Mix yeast, 1/4 cup warm milk, and 1 tsp sugar, set to foam in a warm place.
Beat eggs, add sugar, salt, and beat a little more, pour in milk and yeast (when it begins to foam). Gradually add in flour, mixing vigorously with a wooden spoon. Use 2.5 of the flour, the rest will be used for dusting. You will have a soft and smooth dough. In a bowl cover the dough with plastic wrap and place in a warm place to rise for about 1 hour.
Meanwhile prepare the fruit filling. I chose dried apricots (to repeat what we tried in Prague), but many other fruit will do: strawberries, blueberries, etc.
Barely cover apricots with water and simmer on low for about 30 minutes, let cool. Strain apricots (reserve the liquid - it's delicious!), process 1/2 of apricots in a food processor (or a small chopper) until smooth. Cut the rest of apricots in chunks, mix with the first part. Add sugar if you feel so.
If your yeast is good, the dough will be very porous and light, as it is on the picture.
Generously dust the surface with flour, and transfer all dough on the table using a knife. Dust hands with flour to handle the dough (it is sticky). Form a ball, and roll it into a square (just approximately). While rolling, sprinkle with flour and turn the dough often to avoid sticking.
Put a sauce pan with water on high heat. Cut the dough into 30 squares with a sharp knife. Scoop 1 tsp of the filling per each square, pinch the edges together to form a little sack.
Once the water starts to boil, deep a few knedliky into water, they should float freely, not crowded. Boil on medium heat, covered, 5 minutes on one side, then flip them over, and boil 3 minutes on the other side. Fish Knedliky out with a straining spoon, let cool a little.

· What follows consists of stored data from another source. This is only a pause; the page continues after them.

(* ===== verification/AllocInv.v ===== *)
(** The invariant of the memory pools: the blocks in use and everything the
    allocators own are areas apart from each other inside what the system has
    handed out. An operation of one allocator changes memory only where that
    allocator owns it, so the others and the blocks in use are unaffected. *)
From stdpp Require Import prelude list gmap functions.
From Stdlib Require Import ZArith Lia Ascii.
From S2P Require Import Prelude Cpp Alloc.

Open Scope Z_scope.

(** * Areas of memory *)
Definition within (a b : Z * Z) : Prop := b.1 <= a.1 /\ a.1 + a.2 <= b.1 + b.2.
Definition inside (x : Z) (a : Z * Z) : Prop := a.1 <= x < a.1 + a.2.

Fixpoint separate (l : list (Z * Z)) : Prop :=
  match l with [] => True | a :: l => Forall (apart a) l /\ separate l end.

Lemma apart_sym a b : apart a b -> apart b a.
Proof. unfold apart. tauto. Qed.
Lemma apart_within a a' b : within a' a -> apart a b -> apart a' b.
Proof. unfold within, apart. lia. Qed.
Lemma within_trans a b c : within a b -> within b c -> within a c.
Proof. unfold within. lia. Qed.
Lemma within_refl a : within a a.
Proof. unfold within. lia. Qed.
Lemma inside_within x a b : within a b -> inside x a -> inside x b.
Proof. unfold within, inside. lia. Qed.
Lemma inside_apart x a b : inside x a -> inside x b -> ~ apart a b.
Proof. unfold inside, apart. lia. Qed.

#[export] Instance separate_perm : Proper ((≡ₚ) ==> iff) separate.
Proof.
  assert (forall l l', l ≡ₚ l' -> separate l -> separate l') as H; [|intros l l' E; split; by apply H].
  induction 1 as [|a l l' E IH|a b l|l l' l'' E1 IH1 E2 IH2]; simpl; try tauto.
  - intros [Ha Hl]. split; [by rewrite <- E|auto].
  - intros (Hb & Ha & Hl). apply list.Forall_cons in Hb as [Hba Hb]. split; [constructor; [by apply apart_sym|done]|done].
Qed.

Lemma separate_app l1 l2 : separate (l1 ++ l2) <-> separate l1 /\ separate l2 /\ forall a b, a ∈ l1 -> b ∈ l2 -> apart a b.
Proof.
  induction l1 as [|a l1 IH]; simpl; [set_solver|]. rewrite IH, Forall_app. split.
  - intros ([H1 H2] & H3 & H4 & H5). do 2 (split; [done|]). intros x b [->|Hx]%elem_of_cons Hb; [by eapply list.Forall_forall in H2|by apply H5].
  - intros ([H1 H2] & H3 & H4). split; [split; [done|]|split; [done|split; [done|]]].
    + apply list.Forall_forall. intros b Hb. apply H4; set_solver.
    + intros x b Hx Hb. apply H4; set_solver.
Qed.

(** Areas cut out of some of the old ones, or apart from the rest. *)
Lemma separate_replace old new rest : separate (old ++ rest) -> separate new ->
  (forall q, q ∈ new -> (exists q0, q0 ∈ old /\ within q q0) \/ Forall (apart q) rest) -> separate (new ++ rest).
Proof.
  rewrite !separate_app. intros (_ & Hr & Ho) Hn Hin. split; [done|]. split; [done|]. intros a b Ha Hb.
  destruct (Hin a Ha) as [(q & Hq & Hw)|Hall]; [eapply apart_within; eauto|by eapply list.Forall_forall in Hall].
Qed.

(** * Reading and writing *)
Lemma put_other (x y : Z) (c : ascii) (m : mem) : x <> y -> (<[x := c]> m : mem) y = m y.
Proof. intros Hne. unfold insert, fn_insert. by rewrite decide_False. Qed.
Lemma put_at (x : Z) (c : ascii) (m : mem) : (<[x := c]> m : mem) x = c.
Proof. unfold insert, fn_insert. by rewrite decide_True. Qed.
Lemma write_other a s m x : ~ inside x (a, Z.of_nat (length s)) -> write a s m x = m x.
Proof.
  unfold inside. simpl. revert a m. induction s as [|c s IH]; intros a m Hx; [done|]. cbn [write length] in *.
  rewrite IH by lia. apply put_other. lia.
Qed.
Lemma write_at a s m i : (i < length s)%nat -> Some (write a s m (a + Z.of_nat i)) = s !! i.
Proof.
  revert a m i. induction s as [|c s IH]; intros a m i Hi; [simpl in Hi; lia|]. cbn [write length] in *. destruct i as [|i].
  - rewrite write_other by (unfold inside; simpl; lia). rewrite Z.add_0_r, put_at. done.
  - replace (a + Z.of_nat (S i)) with (a + 1 + Z.of_nat i) by lia. apply IH. lia.
Qed.
Lemma read_frame a n m m' : (forall x, inside x (a, Z.of_nat n) -> m' x = m x) -> read a n m' = read a n m.
Proof.
  unfold inside. simpl. revert a. induction n as [|n IH]; intros a Hx; [done|]. cbn [read]. rewrite Hx by lia. f_equal.
  apply IH. intros x ?. apply Hx. lia.
Qed.
Lemma read_write a s m : read a (length s) (write a s m) = s.
Proof.
  revert a m. induction s as [|c s IH]; intros a m; [done|]. cbn [length read write].
  rewrite write_other by (unfold inside; simpl; lia). by rewrite put_at, IH.
Qed.

Lemma load_store a v m : 0 <= v < 2 ^ 64 -> load (store a v m) a = v.
Proof. intros Hv. unfold load, store. pose proof (read_write a (le_bytes 8 v) m) as E. rewrite le_bytes_length in E. rewrite E. by apply le_bytes_roundtrip. Qed.
Lemma load_frame a m m' : (forall x, inside x (a, 8) -> m' x = m x) -> load m' a = load m a.
Proof. intros Hx. unfold load. f_equal. by apply read_frame. Qed.
Lemma store_other a v m x : ~ inside x (a, 8) -> store a v m x = m x.
Proof. intros Hx. unfold store. apply write_other. by rewrite le_bytes_length. Qed.

(** Memory changed in some areas only. *)
Definition changes_in (l : list (Z * Z)) (m m' : mem) : Prop := forall x, (forall q, q ∈ l -> ~ inside x q) -> m' x = m x.

Lemma changes_refl l m : changes_in l m m.
Proof. by intros x _. Qed.
Lemma changes_trans l m m' m'' : changes_in l m m' -> changes_in l m' m'' -> changes_in l m m''.
Proof. intros H1 H2 x Hx. rewrite H2, H1; done. Qed.
Lemma changes_more l l' m m' : (forall q, q ∈ l -> exists q', q' ∈ l' /\ within q q') -> changes_in l m m' -> changes_in l' m m'.
Proof. intros Hl Hc x Hx. apply Hc. intros q Hq Hin. destruct (Hl q Hq) as (q' & Hq' & Hw). eapply Hx; [done|by eapply inside_within]. Qed.
Lemma changes_store a v m l q : q ∈ l -> within (a, 8) q -> changes_in l m (store a v m).
Proof. intros Hq Hw x Hx. apply store_other. intros Hin. eapply Hx; [done|by eapply inside_within]. Qed.

(** * What an allocator owns *)
Record owner := mk_owner { o_fixed : fixed; nodes : list Z; chunks : list Z }.

Definition spare (v : variable) : list (Z * Z) := if v_head v =? v_tail v then [] else [(v_head v, remain v)].
Definition pieces (o : owner) : list (Z * Z) :=
  ((fun p => (p, block_size_ (o_fixed o))) <$> nodes o) ++ spare (f_alloc (o_fixed o)) ++ ((fun c => (c, 16)) <$> chunks o).

(** The free blocks from [p] on. *)
Fixpoint chain (m : mem) (p : Z) (l : list Z) : Prop :=
  match l with [] => p = 0 | a :: l => p = a /\ 0 < a < 2 ^ 64 /\ chain m (load m a) l end.
(** The areas from [p] on. *)
Fixpoint area_chain (m : mem) (p : Z) (l : list Z) : Prop :=
  match l with [] => p = 0 | a :: l => p = a /\ 0 < a < 2 ^ 64 /\ area_chain m (next_of m a) l end.

Record owner_ok (m : mem) (o : owner) : Prop := {
  k_chain : chain m (cursor_ (o_fixed o)) (nodes o);
  k_areas : area_chain m (s_head (v_alloc (f_alloc (o_fixed o)))) (chunks o);
  k_last : s_tail (v_alloc (f_alloc (o_fixed o))) = default 0 (list.last (chunks o));
  k_spare : 0 <= v_head (f_alloc (o_fixed o)) <= v_tail (f_alloc (o_fixed o));
  k_fits : v_tail (f_alloc (o_fixed o)) < 2 ^ 64;
  k_aligned : v_head (f_alloc (o_fixed o)) mod 16 = 0;
  k_nodes : Forall (fun p => p mod 8 = 0) (nodes o);
  k_expand : 1 <= init_expand_ (o_fixed o) <= expand_limit;
  k_size : 8 <= block_size_ (o_fixed o) <= 512;
  k_unit : block_size_ (o_fixed o) mod 8 = 0 }.

Lemma chain_frame m m' p l bs : 8 <= bs -> (forall a x, a ∈ l -> inside x (a, bs) -> m' x = m x) -> chain m p l -> chain m' p l.
Proof.
  intros Hbs. revert p. induction l as [|a l IH]; intros p Hx; [done|]. simpl. intros (-> & Ha & Hl). do 2 (split; [done|]).
  rewrite (load_frame a m m'); [apply IH; [|done]; intros b x Hb; apply Hx; set_solver|].
  intros x Hin. apply (Hx a); [left|]. unfold inside in *. simpl in *. lia.
Qed.
Lemma area_chain_frame m m' p l : (forall a x, a ∈ l -> inside x (a, 16) -> m' x = m x) -> area_chain m p l -> area_chain m' p l.
Proof.
  revert p. induction l as [|a l IH]; intros p Hx; [done|]. simpl. intros (-> & Ha & Hl). do 2 (split; [done|]). unfold next_of in *.
  rewrite (load_frame (a + 8) m m'); [apply IH; [|done]; intros b x Hb; apply Hx; set_solver|].
  intros x Hin. apply (Hx a); [left|]. unfold inside in *. simpl in *. lia.
Qed.

Lemma owner_frame m m' o : (forall q x, q ∈ pieces o -> inside x q -> m' x = m x) -> owner_ok m o -> owner_ok m' o.
Proof.
  intros Hx [? ? ? ? ? ? ? ? Hsz ?]. split; try done.
  - eapply chain_frame; [apply Hsz| |done]. intros a x Ha. apply Hx. unfold pieces. apply elem_of_app. left. apply list_elem_of_fmap. by exists a.
  - eapply area_chain_frame; [|done]. intros a x Ha. apply Hx. unfold pieces. rewrite !elem_of_app. right. right. apply list_elem_of_fmap. by exists a.
Qed.

(** * The whole memory

    [live] are the blocks in use. *)
Definition placed (rs : list (Z * Z)) (q : Z * Z) : Prop := 0 < q.2 /\ exists r, r ∈ rs /\ within q r.

Record world (h : heap) (live : list (Z * Z)) (os : list owner) : Prop := {
  w_ok : Forall (owner_ok (bytes h)) os;
  w_separate : separate (live ++ (os ≫= pieces));
  w_placed : Forall (placed (regions h)) (live ++ (os ≫= pieces));
  w_regions : separate (regions h);
  w_range : Forall (fun r => 0 < r.1 /\ 0 < r.2 /\ r.1 + r.2 < 2 ^ 64) (regions h) }.

#[export] Instance world_perm h : Proper ((≡ₚ) ==> (≡ₚ) ==> iff) (world h).
Proof.
  assert (forall l l' os os', l ≡ₚ l' -> os ≡ₚ os' -> world h l os -> world h l' os') as H; [|intros l l' El os os' Eo; split; by apply H].
  intros l l' os os' El Eo [Hk Hs Hp Hr Hg]. split; try done; [by rewrite <- Eo|by rewrite <- El, <- Eo..].
Qed.

Definition same_in (l : list (Z * Z)) (m m' : mem) : Prop := forall q x, q ∈ l -> inside x q -> m' x = m x.

Lemma same_trans l m m' m'' : same_in l m m' -> same_in l m' m'' -> same_in l m m''.
Proof. intros H1 H2 q x Hq Hx. rewrite (H2 q x), (H1 q x); done. Qed.
Lemma same_less l l' m m' : l ⊆ l' -> same_in l' m m' -> same_in l m m'.
Proof. intros Hl Hs q x Hq. apply Hs. by apply Hl. Qed.

(** What is outside [old] does not see changes in [old] or in a fresh area. *)
Lemma untouched h old fresh rest m' :
  separate (old ++ rest) -> Forall (placed (regions h)) rest -> (forall r q, r ∈ fresh -> q ∈ regions h -> apart r q) ->
  changes_in (old ++ fresh) (bytes h) m' -> same_in rest (bytes h) m'.
Proof.
  intros Hs Hp Hf Hc q x Hq Hx. apply Hc. intros q' Hq' Hx'. apply (inside_apart x q' q); [done..|].
  apply elem_of_app in Hq' as [Hold|Hnew].
  - apply separate_app in Hs as (_ & _ & Ha). by apply Ha.
  - eapply list.Forall_forall in Hp as (_ & r & Hr & Hw); [|done]. eapply apart_sym, apart_within, apart_sym, Hf; done.
Qed.

(** Some owners, with blocks [lx] that leave use and blocks [ly] that come into
    use, change what they own within it and within fresh areas. *)
Lemma world_step h m' fresh lx ly live o o' os :
  let old := lx ++ (o ≫= pieces) in let new := ly ++ (o' ≫= pieces) in
  world h (lx ++ live) (o ++ os) ->
  (forall r q, r ∈ fresh -> q ∈ regions h -> apart r q) -> separate fresh -> Forall (fun r => 0 < r.1 /\ 0 < r.2 /\ r.1 + r.2 < 2 ^ 64) fresh ->
  changes_in (old ++ fresh) (bytes h) m' ->
  Forall (owner_ok m') o' -> separate new -> (forall q, q ∈ new -> 0 < q.2 /\ exists q0, q0 ∈ old ++ fresh /\ within q q0) ->
  world (mk_heap (fresh ++ regions h) m') (ly ++ live) (o' ++ os) /\ same_in live (bytes h) m'.
Proof.
  intros old new [Hk Hs Hp Hr Hg] Hfr Hfs Hfg Hc Hk' Hsn Hin. rewrite bind_app in Hs, Hp.
  set (rest := live ++ (os ≫= pieces)).
  assert ((lx ++ live) ++ (o ≫= pieces) ++ (os ≫= pieces) ≡ₚ old ++ rest) as Eold by (unfold old, rest; solve_Permutation).
  assert ((ly ++ live) ++ ((o' ++ os) ≫= pieces) ≡ₚ new ++ rest) as Enew by (rewrite bind_app; unfold new, rest; solve_Permutation).
  rewrite Eold in Hs, Hp. apply Forall_app in Hp as [Hpo Hpr].
  assert (same_in rest (bytes h) m') as Hsame by (eapply untouched; done).
  split; [|eapply same_less; [|exact Hsame]; unfold rest; set_solver]. split; simpl.
  - apply Forall_app. split; [done|]. apply Forall_app in Hk as [_ Hk]. apply list.Forall_forall. intros x Hx.
    eapply list.Forall_forall in Hk; [|exact Hx]. eapply owner_frame; [|exact Hk]. intros q y Hq. apply Hsame. unfold rest. apply elem_of_app. right. apply list_elem_of_bind. by exists x.
  - rewrite Enew. eapply separate_replace; [exact Hs|done|]. intros q Hq. destruct (Hin q Hq) as (_ & q0 & [Hq0|Hq0]%elem_of_app & Hw); [left; by exists q0|right].
    apply list.Forall_forall. intros b Hb. eapply apart_within; [done|]. eapply list.Forall_forall in Hpr as (_ & r & Hr' & Hw'); [|done].
    eapply apart_sym, apart_within, apart_sym, Hfr; done.
  - rewrite Enew. apply Forall_app. split.
    + apply list.Forall_forall. intros q Hq. destruct (Hin q Hq) as (Hpos & q0 & Hq0 & Hw). split; [done|]. apply elem_of_app in Hq0 as [Hq0|Hq0].
      * eapply list.Forall_forall in Hpo as (_ & r & Hr' & Hw'); [|done]. exists r. split; [set_solver|by eapply within_trans].
      * exists q0. split; [set_solver|done].
    + eapply Forall_impl; [|exact Hpr]. intros q (Hpos & r & Hr' & Hw). split; [done|]. exists r. split; [set_solver|done].
  - apply separate_app. split; [done|]. split; [done|]. intros a b Ha Hb. by apply Hfr.
  - by apply Forall_app.
Qed.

When serving, arrange on a plate, cut each knedlik in half, generously sprinkle with farmers cheese, some sugar, and melted butter. I also made a syrup out of the apricot liquid (add some sugar and simmer until thickened).
Nice and filling. Take a bite, close your eyes, and you are in beautiful Prague!
Real Prague knedliky were huge!
What else you could do with this dough
The dough was way too much for two persons, just for knedliky, so I decided to "diversify". I made some fabulous cinnamon buns out of some of the dough squares - just smother them with melted butter, dust with sugar and cinnamon, and bake at 375F until golden - yummy!
Some of the squares I used to make my mom's famous ponchik-pie. Ponchik is a kind of a small filled dougnut. In this pie ponchiki(plural form) are stuck together in one baking dish so that they touch each other. When baked, they can be easily separated from one another. But this is to be told in another post...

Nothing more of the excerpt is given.